Le principe de causalité (ex nihilo nihil) est le postulat général de la science. Si un fait pouvait se produire à partir du néant, sans aucune raison d’être, nous ne pourrions aspirer à rendre raison de rien ; le fil des recherches serait à jamais coupé. Ce principe fondamental s’applique à deux classes de causes : les causes soumises dans leur action à un déterminisme absolu et les causes douées d’un élément de liberté. S’agit-il des causes libres ? Leur action ne peut être prévue avec une certitude absolue, puisque la possibilité de conséquents divers, les mêmes antécédents étant donnés, est l’idée même de la liberté. En ce cas, la question de la cause porte sur les déterminations de telle ou telle volonté. On demande, par exemple, si le couronnement de Charlemagne par le pape Léon III, le 25 décembre de l’an 800, fut le fait d’une volonté du pape inconnue de Charles, ou le résultat de la volonté de Charles lui-même[2]. Ce sont deux hypothèses portant sur la causalité d’agents libres.
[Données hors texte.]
(* ===== verification/Mem.v ===== *)
(** Byte-addressed memory, as the C code sees it: little-endian loads and
    stores, [memmove], [memset], [memcmp] and NUL-terminated strings, with the
    frame and round-trip lemmas every component uses. *)

From S2P Require Import Prelude.

(** ** Operations *)

Abbreviation mem := (gmap Z Z).

(** A byte that was never stored reads as 0; a load masks to 8 bits, as a
    store of a wider value does. *)
Definition rd8 (m : mem) (a : Z) : Z := u8 (default 0 (m !! a)).
Definition wr8 (m : mem) (a v : Z) : mem := <[a := u8 v]> m.

Fixpoint ld_bytes (m : mem) (p : Z) (n : nat) : list Z :=
  match n with
  | O => []
  | S n' => rd8 m p :: ld_bytes m (p + 1) n'
  end.

Fixpoint st_bytes (m : mem) (p : Z) (l : list Z) : mem :=
  match l with
  | [] => m
  | b :: l' => st_bytes (wr8 m p b) (p + 1) l'
  end.

(** [memmove(d, s, n)]: the source is read before the destination changes. *)
Definition memmove (m : mem) (d s n : Z) : mem :=
  st_bytes m d (ld_bytes m s (Z.to_nat n)).

Definition memset (m : mem) (d c n : Z) : mem :=
  st_bytes m d (replicate (Z.to_nat n) (u8 c)).

(** [strlen]. A run of non-zero bytes is stored bytes only, so one step more
    than the number of stored bytes always finds the terminator
    ([strlen_spec]). *)
Fixpoint strlen_fuel (fuel : nat) (m : mem) (s : Z) : Z :=
  match fuel with
  | O => 0
  | S f => if rd8 m s =? 0 then 0 else 1 + strlen_fuel f m (s + 1)
  end.

Definition strlen (m : mem) (s : Z) : Z := strlen_fuel (S (size m)) m s.

(** The little-endian bytes of a value, and back. *)
Fixpoint le (n : nat) (v : Z) : list Z :=
  match n with
  | O => []
  | S n' => u8 v :: le n' (v / 256)
  end.

Fixpoint unle (l : list Z) : Z :=
  match l with
  | [] => 0
  | b :: l' => b + 256 * unle l'
  end.

(** ** What the memory holds *)

Abbreviation byte_list := (Forall (fun b : Z => 0 <= b < 256)).

(** The bytes [l] are stored from address [p] on. *)
Definition bytes_at (m : mem) (p : Z) (l : list Z) : Prop :=
  ld_bytes m p (length l) = l.

(** The C string [s] (without its NUL) is stored at address [p]. *)
Definition cstr (m : mem) (p : Z) (s : list Z) : Prop :=
  bytes_at m p (s ++ [0]) /\ Forall (fun b => b <> 0) s.

(** [m'] differs from [m] at most in [lo, hi). *)
Definition same_out (lo hi : Z) (m m' : mem) : Prop :=
  forall a, ~ (lo <= a < hi) -> rd8 m' a = rd8 m a.

Definition zlen {A} (l : list A) : Z := Z.of_nat (length l).

(** ** Lemmas *)

Lemma zlen_nonneg {A} (l : list A) : 0 <= zlen l.
Proof. unfold zlen; lia. Qed.
Lemma zlen_nil {A} : zlen (@nil A) = 0.
Proof. done. Qed.
Lemma zlen_cons {A} (x : A) l : zlen (x :: l) = 1 + zlen l.
Proof. unfold zlen; simpl; lia. Qed.
Lemma zlen_app {A} (l k : list A) : zlen (l ++ k) = zlen l + zlen k.
Proof. unfold zlen; rewrite length_app; lia. Qed.
#[export] Hint Rewrite @zlen_nil @zlen_cons @zlen_app : lp49.

Lemma rd8_range m a : 0 <= rd8 m a < 256.
Proof. apply u8_range. Qed.

Lemma rd8_wr8_eq m a v : rd8 (wr8 m a v) a = u8 v.
Proof. unfold rd8, wr8. rewrite lookup_insert_eq. apply u8_u8. Qed.

Lemma rd8_wr8_ne m a b v : a <> b -> rd8 (wr8 m a v) b = rd8 m b.
Proof. intros. unfold rd8, wr8. by rewrite lookup_insert_ne. Qed.

Lemma length_ld_bytes m p n : length (ld_bytes m p n) = n.
Proof. revert p; induction n; intros; simpl; [done|by rewrite IHn]. Qed.

Lemma zlen_ld_bytes m p n : 0 <= n -> zlen (ld_bytes m p (Z.to_nat n)) = n.
Proof. intros. unfold zlen. rewrite length_ld_bytes. lia. Qed.

Lemma ld_bytes_range m p n : byte_list (ld_bytes m p n).
Proof.
  revert p; induction n; intros; constructor; [apply rd8_range|apply IHn].
Qed.

Lemma ld_bytes_app m p a b :
  ld_bytes m p (a + b) = ld_bytes m p a ++ ld_bytes m (p + Z.of_nat a) b.
Proof.
  revert p; induction a; intros; simpl.
  - by rewrite Z.add_0_r.
  - rewrite IHa. do 3 f_equal. lia.
Qed.

Lemma ld_bytes_ext m m' p n :
  (forall a, p <= a < p + Z.of_nat n -> rd8 m' a = rd8 m a) ->
  ld_bytes m' p n = ld_bytes m p n.
Proof.
  revert p; induction n; intros p H; simpl; [done|].
  f_equal; [apply H; lia|]. apply IHn. intros; apply H; lia.
Qed.

Lemma bytes_at_nil m p : bytes_at m p [].
Proof. done. Qed.

Lemma bytes_at_cons m p b l :
  bytes_at m p (b :: l) <-> rd8 m p = b /\ bytes_at m (p + 1) l.
Proof.
  unfold bytes_at; simpl. split.
  - intros H. by injection H.
  - intros [-> H]. by f_equal.
Qed.

Lemma bytes_at_app m p l k :
  bytes_at m p (l ++ k) <-> bytes_at m p l /\ bytes_at m (p + zlen l) k.
Proof.
  revert p; induction l as [|b l IH]; intros p; simpl.
  - rewrite zlen_nil, Z.add_0_r. split; [intros; split; [done|done]|by intros [_ ?]].
  - rewrite !bytes_at_cons, IH, zlen_cons.
    replace (p + 1 + zlen l) with (p + (1 + zlen l)) by lia. tauto.
Qed.

Lemma bytes_at_ld m p n : bytes_at m p (ld_bytes m p n).
Proof. unfold bytes_at. by rewrite length_ld_bytes. Qed.

Lemma bytes_at_ext m m' p l :
  (forall a, p <= a < p + zlen l -> rd8 m' a = rd8 m a) ->
  bytes_at m p l -> bytes_at m' p l.
Proof. unfold bytes_at, zlen. intros H E. by rewrite (ld_bytes_ext m m'). Qed.

Lemma bytes_at_ld_eq m p l n : bytes_at m p l -> n = zlen l ->
  ld_bytes m p (Z.to_nat n) = l.
Proof. intros H ->. unfold zlen. by rewrite Nat2Z.id. Qed.

Lemma rd8_st_bytes_out m p l a :
  ~ (p <= a < p + zlen l) -> rd8 (st_bytes m p l) a = rd8 m a.
Proof.
  revert m p; induction l as [|b l IH]; intros m p H; simpl; [done|].
  rewrite zlen_cons in H. rewrite IH by lia. apply rd8_wr8_ne. pose proof (zlen_nonneg l). lia.
Qed.

Lemma st_bytes_same_out m p l lo hi :
  lo <= p -> p + zlen l <= hi -> same_out lo hi m (st_bytes m p l).
Proof. intros ?? a ?. apply rd8_st_bytes_out. lia. Qed.

Lemma wr8_same_out m p v lo hi :
  lo <= p < hi -> same_out lo hi m (wr8 m p v).
Proof. intros ? a ?. apply rd8_wr8_ne. lia. Qed.

Lemma bytes_at_st_bytes m p l : byte_list l -> bytes_at (st_bytes m p l) p l.
Proof.
  revert m p; induction l as [|b l IH]; intros m p H; simpl; [done|].
  apply Forall_cons_1 in H as [Hb Hl]. apply bytes_at_cons. split; [|by apply IH].
  rewrite rd8_st_bytes_out by lia. rewrite rd8_wr8_eq. by apply u8_small.
Qed.

Lemma st_bytes_app m p l k :
  st_bytes m p (l ++ k) = st_bytes (st_bytes m p l) (p + zlen l) k.
Proof.
  revert m p; induction l as [|b l IH]; intros m p; simpl.
  - by rewrite zlen_nil, Z.add_0_r.
  - rewrite IH, zlen_cons. f_equal; lia.
Qed.

Lemma same_out_refl lo hi m : same_out lo hi m m.
Proof. by intros a _. Qed.

Lemma same_out_trans lo hi m1 m2 m3 :
  same_out lo hi m1 m2 -> same_out lo hi m2 m3 -> same_out lo hi m1 m3.
Proof. intros H1 H2 a Ha. by rewrite H2, H1. Qed.

Lemma same_out_weaken lo hi lo' hi' m m' :
  same_out lo hi m m' -> lo' <= lo -> hi <= hi' -> same_out lo' hi' m m'.
Proof. intros H ?? a Ha. apply H. lia. Qed.

#[export] Instance same_out_preorder lo hi : PreOrder (same_out lo hi).
Proof.
  split; [intros m; apply same_out_refl|intros m1 m2 m3; apply same_out_trans].
Qed.

Lemma bytes_at_same_out lo hi m m' p l :
  same_out lo hi m m' -> (p + zlen l <= lo \/ hi <= p) ->
  bytes_at m p l -> bytes_at m' p l.
Proof. intros H D. apply bytes_at_ext. intros; apply H; lia. Qed.

Lemma cstr_same_out lo hi m m' p s :
  same_out lo hi m m' -> (p + zlen s + 1 <= lo \/ hi <= p) ->
  cstr m p s -> cstr m' p s.
Proof.
  intros H D [B N]. split; [|done]. eapply bytes_at_same_out; eauto.
  rewrite zlen_app, zlen_cons, zlen_nil. lia.
Qed.

Lemma memmove_same_out m d s n lo hi :
  0 <= n -> lo <= d -> d + n <= hi -> same_out lo hi m (memmove m d s n).
Proof.
  intros. apply st_bytes_same_out; [done|]. rewrite zlen_ld_bytes; lia.
Qed.

Lemma bytes_at_memmove m d s n l :
  bytes_at m s l -> n = zlen l -> bytes_at (memmove m d s n) d l.
Proof.
  intros H ->. unfold memmove. rewrite (bytes_at_ld_eq m s l) by done.
  apply bytes_at_st_bytes. rewrite <- H. apply ld_bytes_range.
Qed.

Lemma bytes_at_memset m d c n :
  0 <= n -> bytes_at (memset m d c n) d (replicate (Z.to_nat n) (u8 c)).
Proof.
  intros. apply bytes_at_st_bytes. apply Forall_replicate, u8_range.
Qed.

Lemma zlen_replicate {A} n (x : A) : 0 <= n -> zlen (replicate (Z.to_nat n) x) = n.
Proof. intros. unfold zlen. rewrite length_replicate. lia. Qed.

Lemma memset_same_out m d c n lo hi :
  0 <= n -> lo <= d -> d + n <= hi -> same_out lo hi m (memset m d c n).
Proof.
  intros. apply st_bytes_same_out; [done|]. rewrite zlen_replicate; lia.
Qed.

(** *** Little-endian values *)

Lemma length_le n v : length (le n v) = n.
Proof. revert v; induction n; intros; simpl; [done|by rewrite IHn]. Qed.

Lemma zlen_le n v : zlen (le n v) = Z.of_nat n.
Proof. unfold zlen. by rewrite length_le. Qed.
#[export] Hint Rewrite zlen_le : lp49.

Lemma le_range n v : byte_list (le n v).
Proof. revert v; induction n; intros; constructor; [apply u8_range|apply IHn]. Qed.

Lemma unle_le n v : unle (le n v) = v mod 256 ^ Z.of_nat n.
Proof.
  revert v; induction n; intros v; [by rewrite Z.mod_1_r|].
  cbn [unle le]. rewrite IHn, Nat2Z.inj_succ, Z.pow_succ_r by lia.
  change (u8 v) with (v mod 256).
  rewrite Z.rem_mul_r by lia. lia.
Qed.

Lemma unle_range l : byte_list l -> 0 <= unle l < 256 ^ zlen l.
Proof.
  induction 1 as [|b l Hb _ IH]; [by vm_compute|].
  cbn [unle]. rewrite zlen_cons, Z.pow_add_r by (pose proof (zlen_nonneg l); lia).
  rewrite Z.pow_1_r. lia.
Qed.

Lemma le_unle l : byte_list l -> le (length l) (unle l) = l.
Proof.
  induction 1 as [|b l Hb _ IH]; [done|]. cbn [unle le length].
  assert ((b + 256 * unle l) / 256 = unle l) as -> by (Z.div_mod_to_equations; lia).
  rewrite IH. f_equal. zlia.
Qed.

Lemma lor_shiftl_add a b n :
  0 <= n -> 0 <= a < 2 ^ n -> Z.lor a (Z.shiftl b n) = a + b * 2 ^ n.
Proof.
  intros Hn Ha. rewrite <- Z.shiftl_mul_pow2 by done.
  assert (Z.land a (Z.shiftl b n) = 0) as L.
  { apply Z.bits_inj'. intros i Hi. rewrite Z.land_spec, Z.bits_0.
    destruct (Z.lt_ge_cases i n) as [|G].
    - rewrite Z.shiftl_spec_low by lia. apply andb_false_r.
    - rewrite <- (Z.mod_small a (2 ^ n)) by done.
      rewrite Z.mod_pow2_bits_high by lia. done. }
  pose proof (Z.add_lor_land a (Z.shiftl b n)) as E. lia.
Qed.

(** *** Strings *)

Lemma cstr_nil m p : rd8 m p = 0 -> cstr m p [].
Proof. intros H. split; [|constructor]. apply bytes_at_cons. split; done. Qed.

Lemma cstr_cons m p b s :
  cstr m p (b :: s) <-> rd8 m p = b /\ b <> 0 /\ cstr m (p + 1) s.
Proof.
  unfold cstr. simpl. rewrite bytes_at_cons, List.Forall_cons_iff. tauto.
Qed.

Lemma strlen_fuel_spec f m p s :
  cstr m p s -> (length s < f)%nat -> strlen_fuel f m p = zlen s.
Proof.
  revert m p s; induction f as [|f IH]; intros m p s H L; [lia|]; simpl.
  destruct s as [|b s].
  - destruct H as [H _]. apply bytes_at_cons in H as [H _]. by rewrite H.
  - apply cstr_cons in H as (<- & Hb & H).
    destruct (Z.eqb_spec (rd8 m p) 0); [done|].
    rewrite zlen_cons, (IH _ _ s) by (simpl in L; try done; lia). done.
Qed.

Lemma nonzero_run_size m p s :
  bytes_at m p s -> Forall (fun b => b <> 0) s -> (length s <= size m)%nat.
Proof.
  intros B N.
  assert (list_to_set (C := gset Z) (seqZ p (zlen s)) ⊆ dom m) as D.
  { intros a. rewrite elem_of_list_to_set, elem_of_seqZ, elem_of_dom. intros Ha.
    destruct (m !! a) eqn:E; [eauto|]. exfalso.
    assert (rd8 m a = 0) as Z0 by (unfold rd8; by rewrite E).
    revert p B N Ha. induction s as [|b s IH]; intros p B N Ha.
    - rewrite zlen_nil in Ha; lia.
    - apply bytes_at_cons in B as [Bb B]. apply Forall_cons_1 in N as [Nb N].
      rewrite zlen_cons in Ha. destruct (Z.eq_dec p a) as [->|]; [congruence|].
      apply (IH (p + 1)); auto; lia. }
  apply subseteq_size in D. rewrite size_dom in D.
  rewrite size_list_to_set in D by apply NoDup_seqZ.
  rewrite length_seqZ in D. unfold zlen in D. lia.
Qed.

(** [strlen] returns the length of the string stored at its argument. *)
Lemma strlen_spec m p s : cstr m p s -> strlen m p = zlen s.
Proof.
  intros H. apply strlen_fuel_spec; [done|]. destruct H as [B N].
  apply bytes_at_app in B as [B _]. pose proof (nonzero_run_size m p s B N). lia.
Qed.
Dans tous les ordres de faits où la liberté n’intervient pas, une cause est un antécédent dont un conséquent suit selon une loi fixe, de telle sorte que, lorsque la loi de succession est connue, l’antécédent étant donné, on peut déterminer le conséquent par un procédé logique. Trois corps étant donnés, par exemple, avec leurs masses et leurs distances respectives, si l’on fait abstraction des autres éléments de l’univers, le calcul établira avec certitude, d’après les lois de la gravitation, quels seront les mouvements de ces corps. Tels éléments chimiques étant donnés, on sait que, à tel degré de température, on obtiendra une combinaison connue. De tel germe organique, placé dans les conditions nécessaires à la vie, on peut dire à l’avance qu’il résultera telle plante ou tel animal.

  1. Voir la Revue philosophique du 1er juillet.
  2. Voir le Sacre de Charlemagne à la fin des Souvenirs de Vulliemin. Lausanne, 1871.